My mother was very attractive and incredibly intelligent. She was also very troubled. She was a paranoid schizophrenic and was committed
twice for it. Yet the courts decided
that it was a good idea to let her raise my sister and me alone. It was at times like being raised by
Caligula. But there were some advantages
to it. Being raised in two different
realities (Mom's and everyone else's) you become an expert on passing between
worlds. You have to in order to
survive.
My mother’s hatred of men was legendary. My father told me once that during the short
time that he and my mother were together, he felt like a stud. She only tolerated his presence when she was
fertile and as soon as she got the babies she wanted from him, he was out. She never remarried and preferred to live in
the dark the rest of her days like Mrs. Havisham from Great Expectations. Until the end of her life she blamed my
father for ruining her life, even though she hadn’t had any communication with
him for forty years.
She never understood my being trans and insisted that I
was gay. In her defense, she was always
very supportive of her gay son and even tried to set me up with male nurses
from the hospital. “Mom,” I would say, “why are you doing
this? I’m not gay. I’m a transsexual.”
“Sweetie,” (she
always called me “Sweetie”,) “how could you possibly be a transsexual and not
be gay?”
“Because I’m a lesbian?”
“Jimmy, you aren’t
a lesbian. Just because you haven’t
like any of the boys I’ve picked out for you…that doesn’t mean you’re a
lesbian. It just means I haven’t found
the right boy for you.”
I suppose that technically speaking I was gay.

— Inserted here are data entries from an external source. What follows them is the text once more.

(** The WKT texts of the examples with what [wkt.loads] reads in them. *)
Definition linestrings : list (string * list Position) :=
  [("LINESTRING (0 0, 0 0)", [(0, 0); (0, 0)]);
   ("LINESTRING (1 0, 1 0)", [(1, 0); (1, 0)]);
   ("LINESTRING (1 0, 2 0)", [(1, 0); (2, 0)]);
   ("LINESTRING (1 0, 1 1, 2 1)", [(1, 0); (1, 1); (2, 1)]);
   ("LINESTRING (2 0, 3 0)", [(2, 0); (3, 0)]);
   ("LINESTRING (2 1, 3 1)", [(2, 1); (3, 1)]);
   ("LINESTRING (3 0, 3 0)", [(3, 0); (3, 0)]);
   ("LINESTRING (3 1, 3 1)", [(3, 1); (3, 1)])]%float.

Definition points : list (string * Position) :=
  [("POINT (1 0)", (1, 0));
   ("POINT (2 0)", (2, 0));
   ("POINT (3 0)", (3, 0));
   ("POINT (1 1)", (1, 1))]%float.

Fixpoint lookup {A} (table : list (string * A)) (text : string) : option A :=
  match table with
  | [] => None
  | (key, value) :: table' =>
      if (key =? text)%string then Some value else lookup table' text
  end.

Definition loads_linestring (text : string) : LineString :=
  mkLineString (match lookup linestrings text with
                | Some positions => positions
                | None => []
                end).

Definition loads_point (text : string) : Point :=
  mkPoint (match lookup points text with
           | Some position => position
           | None => (0, 0)%float
           end).

(** The integer nearest to a float, the even one of two that are as near;
    zero for what is no number. *)
Definition nearest_integer (x : float) : Z :=
  match Prim2SF x with
  | S754_finite negative m e =>
      let magnitude :=
        if 0 <=? e then Z.pos m * 2 ^ e
        else
          let unit := 2 ^ (- e) in
          let q := Z.pos m / unit in
          let r := Z.pos m mod unit in
          if 2 * r <? unit then q
          else if unit <? 2 * r then q + 1
          else if Z.even q then q else q + 1 in
      if negative then - magnitude else magnitude
  | _ => 0
  end.
(** The [for] loop of [isSessionValid]: [false] at the first indicator
    found, [true] when none is. *)
Fixpoint noneFound (selectors : list string) : M bool :=
  match selectors with
  | [] => ret true
  | selector :: rest =>
      element <- page_query selector ;;
      match element with
      | Some _ => ret false
      | None => noneFound rest
      end
  end.

Definition isSessionValid : M bool :=
  fun s =>
    match page s with
    | None => ret false s
    | Some _ =>
        try_catch
          (page_goto (classUrl credentials) ;;; noneFound loginIndicators)
          (fun _ => ret false) s
    end.

(** The scraper object [new MoodleScraper(credentials, options)] in the
    world [w]: no browser, no page. *)
Definition newScraper (w : W) : St W := mkSt w None None 0 [] [].

(** [scrapeMoodle] of [index.ts], on a fresh scraper object. *)
Definition scrapeMoodle : M ScrapedData :=
  try_finally
    (initialize ;;;
     login ;;;
     scrapeAll)
    close.

(* ===================================================================== *)
(** ** [MoodleAuth.ts]: [performLogin] *)
(* ===================================================================== *)

Definition usernameFieldSelectors : list string :=
  ["input[name='username']"; "input[name='email']"; "input[type='email']";
   "input[id='username']"; "input[id='email']";
   "input[placeholder*='username' i]"; "input[placeholder*='email' i]";
   "input[aria-label*='username' i]"; "input[aria-label*='email' i]";
   ".form-group input[type='text']:first-of-type";
   "form input[type='text']:first-of-type"].

Definition findUsernameField : M (option string) :=
  firstPresent usernameFieldSelectors.

Definition passwordFieldSelectors : list string :=
  ["input[name='password']"; "input[type='password']"; "input[id='password']";
   "input[placeholder*='password' i]"; "input[aria-label*='password' i]"].

Definition findPasswordField : M (option string) :=
  firstPresent passwordFieldSelectors.

Definition submitButtonSelectors : list string :=
  ["input[type='submit']"; "button[type='submit']";
   "button:contains('Login')"; "button:contains('Sign in')";
   "button:contains('Log in')"; "input[value*='login' i]";
   "input[value*='sign in' i]"; ".btn-primary"; ".login-btn"; "#loginbtn";
   "form button:last-of-type"].

Definition findSubmitButton : M (option string) :=
  firstPresent submitButtonSelectors.

(** [page.click(selector, { clickCount: 3 })] is recorded as the click it
    is. *)
Definition performLogin (csrfToken : option jsstring) : M unit :=
  usernameSelector <- findUsernameField ;;
  passwordSelector <- findPasswordField ;;
  submitSelector <- findSubmitButton ;;
  match usernameSelector, passwordSelector, submitSelector with
  | Some usernameSelector, Some passwordSelector, Some submitSelector =>
      page_click usernameSelector ;;;
      page_type usernameSelector (email credentials) ;;;
      page_click passwordSelector ;;;
      page_type passwordSelector (password credentials) ;;;
      match csrfToken with
      | Some (_ :: _ as token) =>
          tokenField <-
            page_query "input[name='logintoken'], input[name='_token']" ;;
          match tokenField with
          | Some field =>
              log (ASetValue token) ;;; act (drv_setValue D field token)
          | None => ret tt
          end
      | _ => ret tt
      end ;;;
      click_and_wait submitSelector
  | _, _, _ =>
      throw "Could not locate all required login form elements"
  end.

(* ===================================================================== *)
(** ** The two-factor guide: [detect2FA], [isOnDashboard],
       [waitFor2FACompletion] *)
(* ===================================================================== *)

Definition twoFactorSelectors : list string :=
  ["input[name='pin']"; "input[name='code']"; "input[name='token']";
   "input[name='verification_code']"; ".two-factor"; ".2fa"; ".mfa";
   "[class*='authenticator']"; "input[placeholder*='code' i]";
   "input[placeholder*='token' i]"; ".duo-frame"; "#duo_iframe";
   "[src*='duosecurity.com']"; ".duo-auth"; ".duo-login";
   "iframe[title*='duo' i]"].

Definition twoFactorIndicators : list string :=
  ["two-factor"; "authentication code"; "verification code";
   "authenticator app"; "text message"; "SMS code"; "duo mobile";
   "duo security"; "duo authentication"; "duosecurity.com";
   "push notification"; "duo push"; "checking for request";
   "waiting for response"].

(** The [for] loop of [detect2FA] and of [isOnDashboard]: is there an
    element for one of the selectors? *)
Fixpoint anyPresent (selectors : list string) : M bool :=
  match selectors with
  | [] => ret false
  | selector :: rest =>
      element <- page_query selector ;;
      match element with
      | Some _ => ret true
      | None => anyPresent rest
      end
  end.

Definition detect2FA : M bool :=
  found <- anyPresent twoFactorSelectors ;;
  if found then ret true
  else
    pageContent <- read (drv_content D) ;;
    ret (existsb (fun indicator =>
                    includes (toLowerCase pageContent) (js indicator))
           twoFactorIndicators).

Definition dashboardSelectors : list string :=
  [".dashboard"; ".course-overview"; ".block_myoverview";
   "[data-region='view-overview']"].

Definition isOnDashboard : M bool := anyPresent dashboardSelectors.

Definition maxWaitTime : Z := 300000.
Definition checkInterval : Z := 2000.

(** The Duo check of the loop body: [duoDetected] after it. *)
Definition detectDuo (duoDetected : bool) : M bool :=
  if duoDetected then ret true
  else
    pageContent <- read (drv_content D) ;;
    ret (includes (toLowerCase pageContent) (js "duo")
         || includes (toLowerCase pageContent) (js "push notification")).

(** One round of checks of the loop: [Some duoDetected] when the wait goes
    on, [None] when the challenge is over. *)
Definition pollOnce (duoDetected : bool) : M (option bool) :=
  still2FA <- detect2FA ;;
  onDashboard <- isOnDashboard ;;
  duoDetected' <- detectDuo duoDetected ;;
  if negb still2FA || onDashboard then ret None
  else ret (Some duoDetected').

(** A turn of the loop brings [elapsed] nearer to [maxWaitTime]. *)
Lemma waitLoop_decreases (elapsed : Z) :
  (elapsed < maxWaitTime)%Z ->
  Z.to_nat (maxWaitTime - (elapsed + checkInterval))
  < Z.to_nat (maxWaitTime - elapsed).
Proof. unfold maxWaitTime, checkInterval. lia. Qed.

Opaque maxWaitTime checkInterval.

(** The [while (elapsed < maxWaitTime)] loop of [waitFor2FACompletion],
    from the values of [elapsed] and [duoDetected] at its head.  The
    messages it prints are left out. *)
Equations? waitLoop (elapsed : Z) (duoDetected : bool) (s : St W)
  : St W * Result unit by wf (Z.to_nat (maxWaitTime - elapsed)) lt :=
  waitLoop elapsed duoDetected s with Z_lt_dec elapsed maxWaitTime := {
    | right _ =>
        throw "2FA timeout - please complete authentication faster" s
    | left _ with pollOnce duoDetected s := {
        | (s1, Throw msg) => (s1, Throw msg)
        | (s1, Ok None) => (s1, Ok tt)
        | (s1, Ok (Some duoDetected')) with
            act (drv_waitForTimeout D checkInterval) s1 := {
            | (s2, Throw msg) => (s2, Throw msg)
            | (s2, Ok _) =>
                waitLoop (elapsed + checkInterval) duoDetected' s2
          }
      }
  }.
Proof.
  apply waitLoop_decreases; assumption.
Qed.

Transparent maxWaitTime checkInterval.

Definition waitFor2FACompletion : M unit := waitLoop 0 false.

End Scraper.

(* ===================================================================== *)
(** ** Vocabulary of the properties *)
(* ===================================================================== *)

(** Whitespace of a text is normal when every whitespace character is a
    space and no two are adjacent; [prev_ws] tells that the text follows a
    whitespace character (so it may not begin with one). *)
Fixpoint ws_normal (prev_ws : bool) (s : jsstring) : bool :=
  match s with
  | [] => true
  | c :: r =>
      if is_ws c then (c =? 32)%N && negb prev_ws && ws_normal true r
      else ws_normal false r
  end.

Fixpoint last_is_ws (s : jsstring) : bool :=
  match s with
  | [] => false
  | [c] => is_ws c
  | _ :: r => last_is_ws r
  end.

(** A clean text: single spaces between words, none at either end. *)
Definition is_clean (s : jsstring) : bool :=
  ws_normal true s && negb (last_is_ws s).

(** The words of a text: its maximal runs of non-whitespace characters.
    [cur] is the word being read. *)
Fixpoint words_from (cur : jsstring) (s : jsstring) : list jsstring :=
  match s with
  | [] => match cur with [] => [] | _ => [cur] end
  | c :: r =>
      if is_ws c then
        match cur with
        | [] => words_from [] r
        | _ => cur :: words_from [] r
        end
      else words_from (cur ++ [c]) r
  end.

Definition words (s : jsstring) : list jsstring := words_from [] s.

(** The words joined by single spaces. *)
Fixpoint unwords (ws : list jsstring) : jsstring :=
  match ws with
  | [] => []
  | [w] => w
  | w :: rest => w ++ 32%N :: unwords rest
  end.

(** Elements and runtimes the statements below are about. *)

(** An element that holds a text and nothing else. *)
Definition textElement (text : jsstring) : Element :=
  mkElement text [] [] [] [] (fun _ => None).

(** A link to [url] with no text, no type field and no icon. *)
Definition fileLink (url : jsstring) : Element :=
  mkElement [] url [] [] [] (fun _ => None).

(** A gradebook row whose grade cell holds [gradeText] and whose
    maximum-grade cell holds [maxGradeText], and nothing else. *)
Definition gradeRow (gradeText maxGradeText : jsstring) : Element :=
  mkElement [] [] [] [] []
    (fun selector =>
       if String.eqb selector ".grade, .points, .score"
          || String.eqb selector ".grade, .points, .percentage, .finalgrade"
       then Some (textElement gradeText)
       else if String.eqb selector ".max-grade, .total-points, .out-of"
       then Some (textElement maxGradeText)
       else None).

(** A runtime whose [Date] accepts no text, for elements without dates. *)
Definition noDate : jsstring -> Date := fun _ => mkDate NaNTime.

(** The records the extractor keeps of a list of elements, in order. *)
Definition successes {A} (extract : ElementHandle -> option A)
    (elements : list ElementHandle) : list A :=
  flat_map (fun e => match extract e with Some a => [a] | None => [] end)
    elements.

Definition is_detached (h : ElementHandle) : bool :=
  match h with Detached _ => true | Live _ => false end.

(** The numeric value [extractGradeData] and [extractGrade] give a grade
    text and a maximum-grade text. *)
Definition gradeValueOf (gradeText : jsstring) : float :=
  match numberIn gradeText with Some v => v | None => 0%float end.

Definition maxGradeValueOf (maxGradeText : jsstring) : float :=
  match numberIn maxGradeText with Some v => v | None => 100%float end.

(** A 310-digit grade, beyond the range of binary64. *)
Definition hugeGradeText : jsstring := 49%N :: repeat 48%N 309.

(** The value of [elapsed] at the head of the loop after [i] turns. *)
Definition elapsedAfter (i : nat) : Z := (checkInterval * Z.of_nat i)%Z.

Section Objects.

Context {W : Type}.

(** The scraper object and the live browsers are the same in two
    states. *)
Definition same_object (s s' : St W) : Prop :=
  browser s' = browser s /\ page s' = page s
  /\ launched s' = launched s /\ live s' = live s.

(** A computation that leaves them alone, however it ends. *)
Definition keeps_object {A} (m : M W A) : Prop :=
  forall s s' r, m s = (s', r) -> same_object s s'.

End Objects.

Section Views.

Context {W : Type} (D : Driver W).

(** The state [s] in the world [w]. *)
Definition with_world (s : St W) (w : W) : St W :=
  mkSt w (browser s) (page s) (launched s) (live s) (trace s).

(** The state [s] after the actions [acts], the first of them first. *)
Definition with_actions (s : St W) (w : W) (acts : list Action) : St W :=
  mkSt w (browser s) (page s) (launched s) (live s) (rev acts ++ trace s).

(** What the selector finders answer in a world. *)
Fixpoint firstPresentIn (w : W) (selectors : list string)
  : Result (option string) :=
  match selectors with
  | [] => Ok None
  | selector :: rest =>
      match drv_query D selector w with
      | Ok (Some _) => Ok (Some selector)
      | Ok None => firstPresentIn w rest
      | Throw msg => Throw msg
      end
  end.

Fixpoint anyPresentIn (w : W) (selectors : list string) : Result bool :=
  match selectors with
  | [] => Ok false
  | selector :: rest =>
      match drv_query D selector w with
      | Ok (Some _) => Ok true
      | Ok None => anyPresentIn w rest
      | Throw msg => Throw msg
      end
  end.

(** What [detect2FA] and [isOnDashboard] answer in a world. *)
Definition challengeMarkers (w : W) : Result bool :=
  match anyPresentIn w twoFactorSelectors with
  | Ok true => Ok true
  | Ok false =>
      match drv_content D w with
      | Ok pageContent =>
          Ok (existsb (fun indicator =>
                         includes (toLowerCase pageContent) (js indicator))
                twoFactorIndicators)
      | Throw msg => Throw msg
      end
  | Throw msg => Throw msg
  end.

Definition dashboardMarkers (w : W) : Result bool :=
  anyPresentIn w dashboardSelectors.

(** The world after one wait of the polling loop, and after [n]. *)
Definition afterWait (w : W) : W := fst (drv_waitForTimeout D checkInterval w).

Fixpoint waits (n : nat) (w : W) : W :=
  match n with
  | O => w
  | S n' => afterWait (waits n' w)
  end.
(** * uniqvideo: the variant pipeline and the job controller

    A shallow embedding of [src/video_unique.py] and [src/bot.py], and the
    properties of the specification proved about it.

    Conventions of the embedding.
    - A Python [int] is a [Z].
    - A Python [float] is the rational number it denotes (a [Q]); every
      float operation computes the exact rational result and rounds it to
      the nearest binary64 value, ties to even ([Float.round]).  Overflow,
      subnormal numbers, infinities and NaN are outside the model: no value
      of the pipeline comes near them.
    - A Python [str] is a [string]; paths are POSIX paths.
    - Effects (the global numpy generator, the file system, the media
      backend, the chat transport, exceptions) are threaded through a monad
      [M]: it reads an [Env], passes a [World] along, can raise, and logs
      the calls made to the collaborators. *)

From Stdlib Require Import ZArith QArith Qround Qabs Qpower Lia Lqa.
From Stdlib Require Import String Ascii List DecimalString DecimalPos DecimalZ FinFun.
From stdpp Require Import base gmap sets strings list.

Open Scope Z_scope.

(** ** Binary64 rounding on rationals *)

Module Float.

Definition pow2 (e : Z) : Q := (2 ^ e)%Q.

(** [ilog2 q] is the integer part of the base-2 logarithm of [q > 0]. *)
Definition ilog2 (q : Q) : Z :=
  let l := Z.log2 (Qnum q) - Z.log2 (Zpos (Qden q)) in
  if Qle_bool (pow2 l) q then l else l - 1.

(** Nearest integer, ties to the even one. *)
Definition rne (x : Q) : Z :=
  let f := Qfloor x in
  match ((x - inject_Z f) ?= (1 # 2))%Q with
  | Lt => f
  | Gt => f + 1
  | Eq => if Z.even f then f else f + 1
  end.

(** The exponent of the last place of the binary64 neighbours of [q > 0]:
    the significand [q / 2^e] lies in [[2^52, 2^53)]. *)
Definition ulp_exp (q : Q) : Z := ilog2 q - 52.

Definition round_pos (q : Q) : Q :=
  let e := ulp_exp q in
  (inject_Z (rne (q / pow2 e)) * pow2 e)%Q.

Definition round (q : Q) : Q :=
  Qred match (q ?= 0)%Q with
       | Eq => 0%Q
       | Gt => round_pos q
       | Lt => (- round_pos (- q))%Q
       end.

End Float.

(** ** Python values and the standard-library functions the code calls *)

Module Py.

(** *** Floats *)

(** A float literal of the source text. *)
Definition lit (q : Q) : Q := Float.round q.

(** [float(z)], also the implicit conversion of an [int] operand. *)
Definition float_of_int (z : Z) : Q := Float.round (inject_Z z).

Definition fadd (a b : Q) : Q := Float.round (a + b).
Definition fsub (a b : Q) : Q := Float.round (a - b).
Definition fmul (a b : Q) : Q := Float.round (a * b).
Definition fdiv (a b : Q) : Q := Float.round (a / b).

(** [int(x)] on a float: truncation toward zero. *)
Definition int_of_float (x : Q) : Z :=
  if Qle_bool 0 x then Qfloor x else Qceiling x.

(** *** Strings *)

Definition is_upper (c : ascii) : bool :=
  let n := nat_of_ascii c in (65 <=? n)%nat && (n <=? 90)%nat.

Definition lower_char (c : ascii) : ascii :=
  if is_upper c then ascii_of_nat (nat_of_ascii c + 32) else c.

(** [s.lower()].  Only the letters A-Z change: the comparison strings of
    the source are ASCII, and no other character lowers to one of their
    letters. *)
Fixpoint lower (s : string) : string :=
  match s with
  | EmptyString => EmptyString
  | String c r => String (lower_char c) (lower r)
  end.

(** [s or d] on strings: the empty string is falsy. *)
Definition str_or (s d : string) : string :=
  match s with EmptyString => d | _ => s end.

(** [str(z)], as an f-string formats an [int]. *)
Definition str_of_int (z : Z) : string := NilZero.string_of_int (Z.to_int z).

(** *** Integers *)

(** [range(lo, hi)]. *)
Definition range (lo hi : Z) : list Z :=
  map (fun k => lo + Z.of_nat k) (seq 0 (Z.to_nat (hi - lo))).

(** *** posixpath *)

Definition sep : ascii := "/"%char.
Definition extsep : ascii := "."%char.

(** The part of [p] after the last separator seen; [acc] is the candidate
    so far. *)
Fixpoint after_last_sep (p acc : string) : string :=
  match p with
  | EmptyString => acc
  | String c r =>
      if Ascii.eqb c sep then after_last_sep r r else after_last_sep r acc
  end.

(** [os.path.basename(p)]: [p[p.rfind('/') + 1:]]. *)
Definition basename (p : string) : string := after_last_sep p p.

(** [p[:len(p) - n]]. *)
Definition drop_right (n : nat) (p : string) : string :=
  substring 0 (String.length p - n) p.

Fixpoint all_char (c : ascii) (s : string) : bool :=
  match s with
  | EmptyString => true
  | String d r => Ascii.eqb d c && all_char c r
  end.

Fixpoint rstrip_rev (c : ascii) (r : string) : string :=
  match r with
  | String d r' => if Ascii.eqb d c then rstrip_rev c r' else r
  | EmptyString => EmptyString
  end.

Fixpoint rev_string (s acc : string) : string :=
  match s with
  | EmptyString => acc
  | String c r => rev_string r (String c acc)
  end.

(** [s.rstrip(c)]. *)
Definition rstrip (c : ascii) (s : string) : string :=
  rev_string (rstrip_rev c (rev_string s EmptyString)) EmptyString.

(** [os.path.dirname(p)]. *)
Definition dirname (p : string) : string :=
  let head := drop_right (String.length (basename p)) p in
  if negb (String.eqb head EmptyString) && negb (all_char sep head)
  then rstrip sep head else head.

(** Splits a name at its last dot: the text before it and the text from
    it on. *)
Fixpoint split_last_dot (s : string) : option (string * string) :=
  match s with
  | EmptyString => None
  | String c r =>
      match split_last_dot r with
      | Some (a, b) => Some (String c a, b)
      | None => if Ascii.eqb c extsep then Some (EmptyString, s) else None
      end
  end.

(** [os.path.splitext(p)]: the extension starts at the last dot of the
    last component, unless only dots precede it there. *)
Definition splitext (p : string) : string * string :=
  let name := basename p in
  let head := drop_right (String.length name) p in
  match split_last_dot name with
  | Some (a, b) =>
      if all_char extsep a then (p, EmptyString) else (head +:+ a, b)
  | None => (p, EmptyString)
  end.

Definition startswith_sep (s : string) : bool :=
  match s with String c _ => Ascii.eqb c sep | EmptyString => false end.

Definition endswith_sep (s : string) : bool :=
  match rev_string s EmptyString with
  | String c _ => Ascii.eqb c sep
  | EmptyString => false
  end.

(** [os.path.join(a, b)]. *)
Definition join (a b : string) : string :=
  if startswith_sep b then b
  else if String.eqb a EmptyString || endswith_sep a then a +:+ b
  else a +:+ String sep b.

End Py.

(** ** Exceptions *)

(** A raised exception: an instance of [Exception], which [except Exception]
    catches, or of another [BaseException] class ([KeyboardInterrupt],
    [SystemExit], [asyncio.CancelledError]), which it lets through. *)
Inductive exn : Type :=
| Exception (name : string)
| BaseException (name : string).

Definition is_Exception (e : exn) : bool :=
  match e with Exception _ => true | BaseException _ => false end.

Inductive outcome (A : Type) : Type :=
| Normal (a : A)
| Raised (e : exn).
Arguments Normal {A} a.
Arguments Raised {A} e.

(** ** The media library (moviepy) as the code sees it *)

Inductive video_fx : Type :=
| resize (factor : Q)
| speedx (factor : Q)
| rotate (degrees : Q).

Inductive audio_fx : Type :=
| volumex (factor : Q).

(** What evaluating [video.reader.bitrate] gives: an [AttributeError],
    [None], or a number. *)
Inductive attr : Type :=
| AttrError
| AttrNone
| AttrInt (z : Z).

Record AudioClip : Type := mkAudio {
  audio_path : string;
  audio_fx_chain : list audio_fx
}.
(** * The IBM Cloud (SoftLayer) Packer builder: [Builder.Prepare] and [Builder.Run]

    A shallow embedding of the builder of package [ibmcloud] and the
    properties of its configuration checks, of the selection of the step
    sequence and of the result [Run] hands back.

    The builder leans on the Packer plugin SDK ([config.Decode],
    [communicator.Config.Prepare], [packer.MultiError], [multistep]) and on
    Go's [time.ParseDuration].  None of these is code of the package: the
    functions of the builder take them as an environment, and the theorems
    hold for every environment. *)

From Stdlib Require Import ZArith List Ascii String DecimalString.
From Stdlib Require Import PrimFloat FloatOps SpecFloat Uint63.
From Stdlib Require Import Sorted DecimalZ DecimalPos.
From stdpp Require Import base decidable strings gmap list.

Local Open Scope string_scope.
Local Open Scope Z_scope.

(** ** Go's [error] interface

    An error is a value with an [Error() string] method.  [errors.New] and
    [fmt.Errorf] build the plain kind, which carries its text only. *)

Class GoError (E : Type) := Error : E -> string.

Record error : Type := errors_New { error_text : string }.

#[global] Instance error_GoError : GoError error := error_text.

(** [%d] of an integer. *)
Definition fmt_d (n : Z) : string := NilZero.string_of_int (Z.to_int n).

(** The byte [0x22], which a string literal cannot hold. *)
Definition dquote : string := String (ascii_of_nat 34) "".

(** The byte [0x5c]. *)
Definition backslash : string := String (ascii_of_nat 92) "".

(** The byte [0x0a]. *)
Definition newline : string := String (ascii_of_nat 10) "".

(** Unsigned 64-bit arithmetic wraps around. *)
Definition uint64 (x : Z) : Z := x mod 2 ^ 64.

(** ** Package [time] of the Go library: [Duration] and [ParseDuration]

    [Prepare] calls [time.ParseDuration] on the configured timeout.  The
    theorems take the parser from the environment; this model of the
    library function, as current Go releases have it, is the parser of the
    concrete environment the examples run in.  A duration is a signed count of
    nanoseconds (an [int64]). *)
Module time.

Definition Duration : Type := Z.

Definition Nanosecond : Duration := 1.
Definition Microsecond : Duration := 1000 * Nanosecond.
Definition Millisecond : Duration := 1000 * Microsecond.
Definition Second : Duration := 1000 * Millisecond.
Definition Minute : Duration := 60 * Second.
Definition Hour : Duration := 60 * Minute.

Definition byte (c : ascii) : Z := Z.of_N (N_of_ascii c).

Definition is_digit (c : ascii) : bool := (48 <=? byte c) && (byte c <=? 57).

Definition lowerhex (n : Z) : string :=
  String.substring (Z.to_nat n) 1 "0123456789abcdef".

(** [quote]: bytes outside printable ASCII are written [\xhh], a quote and a
    backslash are escaped. *)
Fixpoint quote_bytes (s : string) : string :=
  match s with
  | EmptyString => dquote
  | String c s' =>
      (if (128 <=? byte c) || (byte c <? 32)
       then backslash ++ "x" ++ lowerhex (byte c / 16) ++ lowerhex (byte c mod 16)
       else if (byte c =? 34) || (byte c =? 92)
            then backslash ++ String c ""
            else String c "")
      ++ quote_bytes s'
  end.

Definition quote (s : string) : string := dquote ++ quote_bytes s.

(** [leadingInt] consumes the leading digits; [None] is [errLeadingInt]. *)
Fixpoint leadingInt_from (x : Z) (s : string) : option (Z * string) :=
  match s with
  | String c s' =>
      if is_digit c then
        if 2 ^ 63 / 10 <? x then None
        else
          let x := uint64 (x * 10 + byte c - 48) in
          if 2 ^ 63 <? x then None else leadingInt_from x s'
      else Some (x, s)
  | EmptyString => Some (x, s)
  end.

Definition leadingInt (s : string) : option (Z * string) := leadingInt_from 0 s.

(** [leadingFraction] consumes the leading digits too, and stops adding
    digits (without failing) once the value would overflow. *)
Fixpoint leadingFraction_from (x : Z) (scale : float) (overflow : bool) (s : string)
  : Z * float * string :=
  match s with
  | String c s' =>
      if is_digit c then
        if overflow then leadingFraction_from x scale overflow s'
        else if (2 ^ 63 - 1) / 10 <? x then leadingFraction_from x scale true s'
        else
          let y := uint64 (x * 10 + byte c - 48) in
          if 2 ^ 63 <? y then leadingFraction_from x scale true s'
          else leadingFraction_from y (PrimFloat.mul scale 10%float) false s'
      else (x, scale, s)
  | EmptyString => (x, scale, s)
  end.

I just wasn’t gay the way she thought I was gay.
She never attended any of my marriages and always thought
I was wasn’t being true to myself (since I obviously liked guys.) After 20 years of marriage, my mother still
had not learned my wife’s name. She was
always “that girl I married.” Even went
I presented her with grandchildren, her response was, “they’re gorgeous. But tell me, Sweetie. Who’s the father?” She
did adore those kids, though, in her own peculiar way.
We were not close when I grew up. Every time I tried to reach out to her,
things would go well for a time.
Eventually, though, she would start talking about the teams of people that
followed her whenever she left her apartment or the woman that called her up
every year on her birthday to say that she was going to kill her. I
tried to be patient, but I knew that eventually she would start to accuse me of
conspiring with her enemies. That’s when
the arguing would start anew.
My mother died seven years ago. My sister said that she died only when she
ran out of people to torment. She said
she wanted to be cremated and to have her ashes spread out at the second hand store
which was her favorite place in the world.
She didn’t want any sort of memorial and wanted her ashes distributed in
secret because she wanted all traces of her existence erased from the
world.
I didn’t cry at her
very small funeral, but I would give almost anything to sit and listen to her
paranoid ranting just one more time.